Interrelationship of Folic Acid, Vitamin B12 and Ascorbic Acid in Patients with Megaloblastic Anemia

JOHN F. MUELLER M.D.1 and JOHN J. WILL M.D.1

1 From the Department of Internal Medicine, University of Cincinnati, College of Medicine, Cincinnati, Ohio

Folic acid and vitamin B12 deficiency states are associated with defects in nucleoprotein metabolism characterized biochemically by increased ratios of ribosenucleic acid to desoxyribosenucleic acid, and uracil to thymine. These biochemical changes can be correlated with the degree of megaloblastosis. In pernicious anemia, folic acid therapy will temporarily correct the defect in nucleoprotein metabolism by mass action. Eventually, a greater deficiency of vitamin B12 occurs, resuiting in hematologic relapse and progressive neurologic disease. Folic acid is inactive at the erythroid cellular level, while vitamin B12 is active at the erythroid cellular level.
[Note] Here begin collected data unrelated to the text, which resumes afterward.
(** What a reconciliation that succeeds has achieved. *)
Lemma reconcile_post (s s' : S) :
  rotation_keys ->
  (forall o, stored_osc r md s = Some o -> key_of (OSC_Meta o) = osc_key r md /\ Finalizers (OSC_Meta o) = []) ->
  interp handle (reconcile r md) s = (Ok tt, s') ->
  exists osp, stored s (cluster_of ControlClient) KOperatingSystemProfile profile_key = Some osp /\
    converged r md osp s'.
Proof.
  intros Hkeys Hs. unfold reconcile. rewrite interp_bindIO_Ok. intros (osp & s1 & Hosp & Hi).
  apply interp_wrapIO_Ok, fetchOSP_post in Hosp as [Hosp Hs1]. exists osp. split; [done|].
  apply interp_bindIO_Ok in Hi as ([] & s2 & Hcheck & Hi). apply interp_wrapIO_Ok in Hcheck.
  assert (stored_osc r md s2 = stored_osc r md s1) as Hs2.
  { assert (all_calls (only_writes writes_secrets) (checkOSP md osp)) as Hc
      by (unfold checkOSP; repeat calls_step; done).
    pose proof (stored_osc_frame r md _ s1 Hc) as Hf. by rewrite Hcheck in Hf. }
  apply interp_bindIO_Ok in Hi as ([] & s3 & Hrot & Hi). apply interp_wrapIO_Ok in Hrot.
  apply interp_bindIO_Ok in Hi as ([] & s4 & Hosc & Hi). apply interp_wrapIO_Ok in Hosc.
  apply interp_bindIO_Ok in Hi as ([] & s5 & Hsec & Hi). apply interp_wrapIO_Ok in Hsec.
  cbn [interp] in Hi. injection Hi as <-.
  apply (reconcileSecrets_post r md osp s4 s5); [|done].
  apply (reconcileOperatingSystemConfigs_post r md osp s3 s4); [done| |done].
  apply (rotation_post r md osp s2 s3); [|done]. by rewrite Hs2, Hs1.
Qed.

(** against a server whose reads are not stale, a reconciliation that returns without an error leaves a config that is current for the machine deployment and its profile, and both cloud-config secrets, whatever was there before *)
Theorem reconcile_converges (s s' : S) :
  rotation_keys ->
  (forall o, stored_osc r md s = Some o -> key_of (OSC_Meta o) = osc_key r md /\ Finalizers (OSC_Meta o) = []) ->
  interp handle (reconcile r md) s = (Ok tt, s') ->
  exists osp, stored s (cluster_of ControlClient) KOperatingSystemProfile profile_key = Some osp /\
    converged r md osp s'.
Proof. apply reconcile_post. Qed.
End ConvergenceProps.

(** ** Quiescence *)

Section Quiescence.
Context `{OSCLibs}.
Variable r : Reconciler.
Variable md : MachineDeployment.
Variable osp : OperatingSystemProfile.

(** The answers of servers that hold the profile, a current config and both
    cloud-config secrets. *)
Definition settled (X : Type) (e : ApiE Credentials X) : X -> Prop :=
  match e in ApiE _ X return X -> Prop with
  | Get c k n =>
      match c, k return result (obj k) -> Prop with
      | ControlClient, KOperatingSystemProfile => fun a => n = profile_key r md -> a = Ok osp
      | ControlClient, KOperatingSystemConfig => fun a =>
          n = osc_key r md -> exists osc, a = Ok osc /\ up_to_date md osp osc
      | WorkerClient, KSecret => fun a =>
          n ∈ [settings_key (cloud_config_name md ProvisioningCloudConfig);
               settings_key (cloud_config_name md BootstrapCloudConfig)] -> exists secret, a = Ok secret
      | _, _ => fun _ => True
      end
  | _ => fun _ => True
  end.

Definition settled_obs (o : obs (ApiE Credentials)) : Prop := match o with Obs e x => settled _ e x end.

(** The same as a test. *)
Definition settled_check (o : obs (ApiE Credentials)) : bool :=
  match o with
  | @Obs _ X e x =>
      match e in ApiE _ X return X -> bool with
      | Get c k n =>
          match c, k return result (obj k) -> bool with
          | ControlClient, KOperatingSystemProfile => fun a =>
              negb (bool_decide (n = profile_key r md)) ||
              match a with Ok o => bool_decide (o = osp) | _ => false end
          | ControlClient, KOperatingSystemConfig => fun a =>
              negb (bool_decide (n = osc_key r md)) ||
              match a, calculateAnnotationsHash (MD_Annotations md) with
              | Ok osc, Ok mdhash => rotation_not_required md osp osc mdhash
              | _, _ => false
              end
          | WorkerClient, KSecret => fun a =>
              negb (bool_decide (n ∈ [settings_key (cloud_config_name md ProvisioningCloudConfig);
                                      settings_key (cloud_config_name md BootstrapCloudConfig)])) || is_ok a
          | _, _ => fun _ => true
          end
      | _ => fun _ => true
      end x
  end.

Lemma settled_check_sound o : settled_check o = true -> settled_obs o.
Proof.
  destruct o as [X e x], e as [c k n| | | | | | | | | |]; try done. destruct c, k; try done; cbn [settled_check settled_obs settled].
  - intros Hc ->. rewrite bool_decide_eq_true_2 in Hc by done. destruct x as [o|e|w]; [|done..].
    by apply bool_decide_eq_true in Hc as ->.
  - intros Hc ->. rewrite bool_decide_eq_true_2 in Hc by done. destruct x as [osc|e|w]; [|done..].
    exists osc. split; [done|]. by eapply rotation_not_required_spec.
  - intros Hc Hn. rewrite bool_decide_eq_true_2 in Hc by done. destruct x as [s|e|w]; [by exists s|done..].
Qed.

Lemma ensureCloudConfigSecret_settled P config utility secretType os cp v :
  secretType ∈ [ProvisioningCloudConfig; BootstrapCloudConfig] ->
  calls_when settled (only_writes P) (ensureCloudConfigSecret config utility secretType os cp md v).
Proof.
  intros Hs. unfold ensureCloudConfigSecret. split; [exact I|]. intros got Hgot. cbn [settled] in Hgot.
  destruct Hgot as (secret & ->); [|exact I]. apply list_elem_of_In in Hs as [<-|[<-|[]]]; set_solver.
Qed.

Lemma rotation_settled P : calls_when settled (only_writes P) (handleOSCAndSecretsRotation r md osp).
Proof.
  unfold handleOSCAndSecretsRotation. split; [exact I|]. intros got Hgot. cbn [settled] in Hgot.
  destruct (Hgot eq_refl) as (osc & -> & Hosc). unfold pureIO, calculateAnnotationsHash. cbn [bindIO bind].
  rewrite (proj2 (rotation_not_required_spec md osp osc _ eq_refl) Hosc). exact I.
Qed.

Lemma reconcileOperatingSystemConfigs_settled :
  calls_when (fun X e x => settled X e x /\ honest X e x)
    (only_writes (bootstrap_write (bootstrap r) (machineDeploymentKey md)))
    (reconcileOperatingSystemConfigs r md osp).
Proof.
  unfold reconcileOperatingSystemConfigs. apply calls_when_bindIO.
  - apply calls_when_wrapIO. eapply calls_when_weaken; [..|apply CreateBootstrapKubeconfig_writes]; naive_solver.
  - intros [kc kcName]. split; [exact I|]. intros got [Hgot _]. cbn [settled] in Hgot.
    by destruct (Hgot eq_refl) as (osc & -> & _).
Qed.

Lemma reconcile_settled :
  calls_when (fun X e x => settled X e x /\ honest X e x)
  (only_writes (bootstrap_write (bootstrap r) (machineDeploymentKey md))) (reconcile r md).
Proof.
  unfold reconcile, fetchOSP. split; [exact I|]. intros got [Hgot _]. cbn [settled] in Hgot.
  rewrite (Hgot eq_refl). clear got Hgot.
  cbn [bind wrapR].
  apply calls_when_bindIO; [unfold checkOSP; repeat calls_when_step; exact I|]. intros _.
  apply calls_when_bindIO; [apply calls_when_wrapIO;
    eapply calls_when_weaken; [..|apply rotation_settled]; by try intros ??? []|]. intros _.
  apply calls_when_bindIO; [apply calls_when_wrapIO, reconcileOperatingSystemConfigs_settled|]. intros _.
  apply calls_when_bindIO; [|exact (fun _ => I)]. apply calls_when_wrapIO. unfold reconcileSecrets.
  repeat first
    [ match goal with |- calls_when _ _ (ensureCloudConfigSecret _ _ _ _ _ _ _) =>
        eapply calls_when_weaken; [..|apply ensureCloudConfigSecret_settled]; [by intros ??? []|done|set_solver] end
    | calls_when_step]; exact I.
Qed.

(** once the config is current and both cloud configs exist, a reconciliation writes at most the bootstrap credentials: it neither creates, updates nor deletes a config, a cloud-config secret, a machine deployment or a profile *)
Theorem reconcile_quiescent t res :
  run (reconcile r md) t res -> Forall settled_obs t -> Forall honest_obs t ->
  Forall (fun o => forall w, obs_writes o = Some w ->
    bootstrap_write (bootstrap r) (machineDeploymentKey md) w) t.
Proof.
  intros Hrun Hsettled Hhonest. set (Q := fun X (e : ApiE Credentials X) x => settled X e x /\ honest X e x).
  assert (Forall (fun o => match o with Obs e x => Q _ e x end) t) as HQ.
  { rewrite Forall_forall in Hsettled, Hhonest |- *. intros [X e x] Hin.
    exact (conj (Hsettled _ Hin) (Hhonest _ Hin)). }
  eapply Forall_impl; [exact (calls_when_run _ _ _ _ _ reconcile_settled Hrun HQ)|].
  intros [X e x] Ho w Hw. cbn in Hw. unfold only_writes in Ho. by rewrite Hw in Ho.
Qed.
End Quiescence.

(** ** What is created *)

Section CreationProps.
Context `{OSCLibs}.
Variable r : Reconciler.

(** C12: a config is created, as the last call, only when the provisioning utility of the machine deployment is the one its profile asks for; it is the generated one, from the token of the cloud-init secret, the bootstrap kubeconfig and the registry credentials the reconciler holds, it never lacks a provisioning utility and is annotated with the revision, the profile version and the annotation hash it was made from *)
Theorem create_osc_spec md osp kc kcName t :
  run (create_osc r md osp kc kcName) t (Ok tt) ->
  exists token secret creds osc mdhash t',
    let created := annotated_osc md osp mdhash osc in
    let utility := OSP_ProvisioningUtility (OSP_Spec osp) in
    t = t' ++ [Obs (Create ControlClient KOperatingSystemConfig created) (Ok tt)] /\
    (utility = "" \/ GetProvisioningUtility (OSP_OSName (OSP_Spec osp)) md = Ok utility) /\
    Obs (Get WorkerClient KSecret {| NN_Namespace := CloudInitNamespace; NN_Name := cloudInitGetterSecret |})
      (Ok secret) ∈ t' /\ Secret_Data secret !! "token" = Some token /\
    Obs LoadField creds ∈ t' /\
    GenerateOperatingSystemConfig md osp kc kcName token (osc_name md) (flags r)
      (with_credentials creds (containerRuntimeConfig r)) = Ok osc /\
    calculateAnnotationsHash (MD_Annotations md) = Ok mdhash /\
    key_of (OSC_Meta created) = osc_key r md /\
    OSC_ProvisioningUtility (OSC_Spec created) = (if decide (utility = "") then ProvisioningUtilityCloudInit else utility).
Proof.
  unfold create_osc. rewrite run_bindIO_Ok. setoid_rewrite run_wrapIO_Ok. setoid_rewrite run_pureIO.
  intros (t1 & t2 & provisioner & -> & [-> Hu] & Hrun).
  destruct (negb _ && negb _) eqn:Hutil; [by destruct Hrun|].
  apply run_bindIO_Ok in Hrun as (t3 & t4 & [] & -> & _ & Hrun).
  apply run_bindIO_Ok in Hrun as (t5 & t6 & token & -> & Ht & Hrun).
  apply run_wrapIO_Ok in Ht. unfold ExtractAPIServerToken in Ht.
  apply run_bindIO_Ok in Ht as (t7 & t8 & secret & -> & Hs & [-> Ht]%run_pureIO).
  apply run_wrapIO_Ok, run_trigger in Hs as ->.
  apply run_bind in Hrun as (t9 & t10 & creds & -> & Hl%run_trigger & Hrun). subst t9.
  apply run_bindIO_Ok in Hrun as (t11 & t12 & osc & -> & [-> Ho]%run_wrapIO_Ok & Hrun).
  apply run_bindIO_Ok in Hrun as (t13 & t14 & [] & -> & _ & Hrun).
  apply run_bindIO_Ok in Hrun as (t15 & t16 & mdhash & -> & [-> Hh]%run_pureIO & Hrun).
  apply run_wrapIO_Ok, run_trigger in Hrun as ->.
  exists token, secret, creds, osc, mdhash, (t3 ++ [Obs (Get WorkerClient KSecret
    {| NN_Namespace := CloudInitNamespace; NN_Name := cloudInitGetterSecret |}) (Ok secret)] ++ [Obs LoadField creds] ++ t13).
  cbn zeta. split_and!.
  - by rewrite <- !app_assoc.
  - apply andb_false_iff in Hutil as [Hf|Hf]; apply negb_false_iff, bool_decide_eq_true in Hf; [by left|right].
    by rewrite Hu, Hf.
  - set_solver.
  - by destruct (Secret_Data secret !! "token"); simplify_eq.
  - set_solver.
  - done.
  - done.
  - symmetry in Ho. apply GenerateOperatingSystemConfig_meta in Ho. cbn. by rewrite Ho.
  - done.
Qed.

(** The calls that make sure of one secret. *)
Inductive secret_calls (md : MachineDeployment) (config : OSCConfig) (provisioningUtility : ProvisioningUtility)
    (secretType : string) (os : OperatingSystem) (cp : CloudProvider) (ospVersion : string) :
    list (obs (ApiE Credentials)) -> Prop :=
| secret_exists secret :
    secret_calls md config provisioningUtility secretType os cp ospVersion
      [Obs (Get WorkerClient KSecret (settings_key (cloud_config_name md secretType))) (Ok secret)]
| secret_created e data secret :
    Generate config provisioningUtility os cp md secretType = Ok data ->
    Secret_Data secret = {[ "cloud-config" := data ]} -> Secret_Immutable secret = Some true ->
    key_of (Secret_Meta secret) = settings_key (cloud_config_name md secretType) ->
    secret_calls md config provisioningUtility secretType os cp ospVersion
      [Obs (Get WorkerClient KSecret (settings_key (cloud_config_name md secretType))) (Err e);
       Obs (Create WorkerClient KSecret secret) (Ok tt)].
Pernicious anemia of pregnancy and vitamin B12-refractory megaloblastic anemia also occur because of defects in nucleoprotein metabolism. These abnormalities arise because of conditioned deficiencies of folinic acid coenzyme, rather than a deficiency of vitamin B12. Ascorbic acid metabolism may be altered in patients with megaloblastic anemias. Thse plasma ascorbic acid level is subnormal as compared to a group of patients with similar dietary background but without macrocytic anemia. Vitamin C is capable of producing reticulocytosis and improvement in the anemia of some of these patients. The alteration in ascorbic acid metabolism may reflect changes in redox potentials associated with vitamin B12 deficiency.